See, the entire setup of Martin robbing select couples, whom he calls his clients rather affectionately, is hilarious and ripe for situation comedy. Indeed, it seems like that’s the direction in which Dicks is set to go in that fateful third chapter, when he finally stops introducing Martin’s career and relates an incident in which Martin is trapped in a client’s house when they come home. Oh no, Martin has to hide behind a sofa until he can escape undetected! But the husband is watching TV instead of taking a shower like his wife nagged him to! (Canned laughter here.) But Dicks understands that such a setup is limited to only a few good jokes before it become stale. He isn’t afraid to have Martin change and grow as the story progresses, something essential for any novel.

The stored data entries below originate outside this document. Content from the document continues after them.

Definition _reject_secret (request : ModelRequest) : result unit :=
  raise_if (has_secret request) DisclosureDeniedError
    "secret material may never be previewed, confirmed or disclosed".

Definition preview_json (provider_id purpose field_digest recipient : string)
    (protected_field_count ttl : Z) : json :=
  JObj [("provider_id", JStr provider_id); ("purpose", JStr purpose);
        ("policy_version", JStr DISCLOSURE_POLICY_VERSION); ("field_digest", JStr field_digest);
        ("recipient_fingerprint", JStr recipient); ("protected_field_count", JInt protected_field_count);
        ("ttl_seconds", JInt (_ttl_seconds ttl))].

Definition _preview_hash (provider_id purpose field_digest recipient : string)
    (protected_field_count ttl : Z) : result string :=
  canonical_sha256 (preview_json provider_id purpose field_digest recipient protected_field_count ttl).

(** ** [InMemoryDisclosureConsentStore] *)

Record consent_store := {
  cs_records : gmap string DisclosureConsentRecord;
  cs_commands : gmap (string * string) (string * string)
}.
#[export] Instance consent_store_eta : Eta consent_store := fun s =>
  Build_consent_store (cs_records s) (cs_commands s).

Definition empty_consents : consent_store := {| cs_records := ∅; cs_commands := ∅ |}.

(** A command key that was used before: the kept answer, or a conflict. *)
Definition replay_consent (s : consent_store) (scope key fingerprint : string)
  : option (result DisclosureConsentRecord) :=
  match cs_commands s !! (scope, key) with
  | None => None
  | Some (kept, consent_id) => Some (
      if negb (bool_decide (kept = fingerprint)) then
        fail DisclosureIdempotencyConflictError
          "the idempotency key was already used with different content"
      else match cs_records s !! consent_id with
           | Some r => Ok r
           | None => fail PyKeyError consent_id
           end)
  end.

Definition consent_not_found {A} (consent_id : string) : M consent_store A :=
  raise DisclosureConsentNotFoundError ("disclosure consent not found: " ++ consent_id).

Definition store_create (record : DisclosureConsentRecord) (scope key fingerprint : string)
  : M consent_store DisclosureConsentRecord :=
  s ← get_state;
  match replay_consent s scope key fingerprint with
  | Some r => lift r
  | None =>
      match cs_records s !! dc_id record with
      | Some _ => raise AlreadyExistsError ("disclosure consent already exists: " ++ dc_id record)
      | None =>
          _ ← put_state {| cs_records := <[dc_id record := record]> (cs_records s);
                           cs_commands := <[(scope, key) := (fingerprint, dc_id record)]> (cs_commands s) |};
          mret record
      end
  end.

Definition store_get (consent_id : string) : M consent_store DisclosureConsentRecord :=
  s ← get_state;
  match cs_records s !! consent_id with
  | Some r => mret r
  | None => consent_not_found consent_id
  end.

Definition version_conflict {A} (consent_id : string) (expected found : Z) : M consent_store A :=
  raise ConcurrentModificationError
    ("disclosure consent " ++ consent_id ++ " expected version " ++ str_of_Z expected ++ ", found "
     ++ str_of_Z found).

Definition store_save (record : DisclosureConsentRecord) (expected_version : Z)
  : M consent_store DisclosureConsentRecord :=
  s ← get_state;
  match cs_records s !! dc_id record with
  | None => consent_not_found (dc_id record)
  | Some current =>
      if negb (dc_version current =? expected_version)
      then version_conflict (dc_id record) expected_version (dc_version current)
      else
        saved ← lift (check_consent (record {{ dc_version := expected_version + 1 }}));
        _ ← put_state (s {{ cs_records := <[dc_id record := saved]> (cs_records s) }});
        mret saved
  end.

Definition store_revoke (consent_id user_id : string) (expected_version : Z) (revoked_at : time)
    (scope key fingerprint : string) : M consent_store DisclosureConsentRecord :=
  s ← get_state;
  match replay_consent s scope key fingerprint with
  | Some r => lift r
  | None =>
      match cs_records s !! consent_id with
      | None => consent_not_found consent_id
      | Some record =>
          if negb (bool_decide (dc_user_id record = user_id)) then consent_not_found consent_id
          else if negb (dc_version record =? expected_version)
          then version_conflict consent_id expected_version (dc_version record)
          else if negb (bool_decide (dc_state record = DisclosureConsentState.ACTIVE)) then
            raise DisclosureStateError
              ("disclosure consent " ++ consent_id ++ " is "
               ++ DisclosureConsentState.value (dc_state record) ++ ", not active")
          else if dc_expires_at record <=? revoked_at then
            expired ← lift (check_consent (record {{ dc_state := DisclosureConsentState.EXPIRED;
                                                     dc_version := dc_version record + 1 }}));
            _ ← put_state (s {{ cs_records := <[consent_id := expired]> (cs_records s) }});
            raise DisclosureStateError ("disclosure consent " ++ consent_id ++ " is expired")
          else
            updated ← lift (check_consent (record {{ dc_state := DisclosureConsentState.REVOKED;
                                                     dc_revoked_at := Some revoked_at;
                                                     dc_version := dc_version record + 1 }}));
            _ ← put_state {| cs_records := <[consent_id := updated]> (cs_records s);
                             cs_commands := <[(scope, key) := (fingerprint, consent_id)]> (cs_commands s) |};
            mret updated
      end
  end.
(** The environment: the registered recipient, and the consent store of [ConsentScenario]. *)
Definition answer (X : Type) (op : rtrE X) : M consent_store X :=
  match op in rtrE X return M consent_store X with
  | RtRecipient _ => lift (Ok identity)
  | RtComplete p _ => lift (Ok {| mo_text := "plan"; mo_provider_id := p; mo_model_id := "m1"; mo_usage := JNull |})
  | RtClose _ => lift (Ok (Ok tt, false))
  | RtAudit _ => lift (Ok tt)
  | RtCons op => consE_handle op
  | RtEnv op => lift (match op in envE X return result X with
                      | Now => Ok (minutes 5)
                      | NewUuid => Ok "u"
                      | NewToken => Ok "t"
                      end)
  end.

Definition calling (consent_id : string) : prog rtrE ModelOutput :=
  complete router (request [topic_field; name_field]) "remote" None (Some consent_id) (Some "user") None None.

End RouterScenario.

Example router_built : make_router [(RouterScenario.remote, ConsentScenario.identity)] true false None true
  = Ok RouterScenario.router.
Proof. vm_compute. reflexivity. Qed.

Example router_refuses : (run RouterScenario.answer (RouterScenario.calling "c2") ConsentScenario.store).2
  = fail DisclosureDenied "remote disclosure requires consent bound to provider, purpose and exact fields".
Proof. vm_compute. reflexivity. Qed.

Martin begins Something Missing as someone who, well, is missing a lot in terms of personality. He has even less of a social life than I do. He hasn’t talked to his father in years. His career and fencing the proceeds of his career takes up most of his time. But he comes across as somewhat empty. So it’s nice to see that Martin cares enough about other people to take a risk to help the Claytons—and then to take an even bigger risk, a few chapters later, to help the Ashleys. He doesn’t have to do either of these things; he risks discovery by anonymously encouraging Alan Clayton to be a little more romantic or alerting Justine Ashley that her friend Laura has almost ruined her husband’s surprise birthday party. And when this has more profound consequences for him on a personal level, I kept worrying he would screw things up.

Then for the last act, Dicks raises the stakes again. Martin has the opportunity to jump from guardian angel to straight-up guardian when he discovers that one of his clients is in danger of being attacked and raped in her own home. He is faced with the dilemma of how to avert this without revealing his own illegal activities, either to her or to the police. Once again we’re confronting with the human contradiction: that which is legal is not necessarily that which is right. Martin is indubitably a criminal in the eyes of the law, yet does he really harm these couples by taking things they don’t notice are missing? And if he had never taken on this client, he would never have discovered the impending attack and been able to do something about it.

I admire the way that Dicks continually raises the stakes and the risks he takes in mixing such serious elements into what is otherwise a comedic novel. Something Missing does not stand out as a brilliant work of art. Nevertheless, it’s an entertaining character sketch that avoids a lot of mistakes and pitfalls so easy for novels of its kind to fall into. I was getting good thrill out of this, and in the last few chapters where Martin truly has to step up, it became almost a thriller instead of an easy comedic read.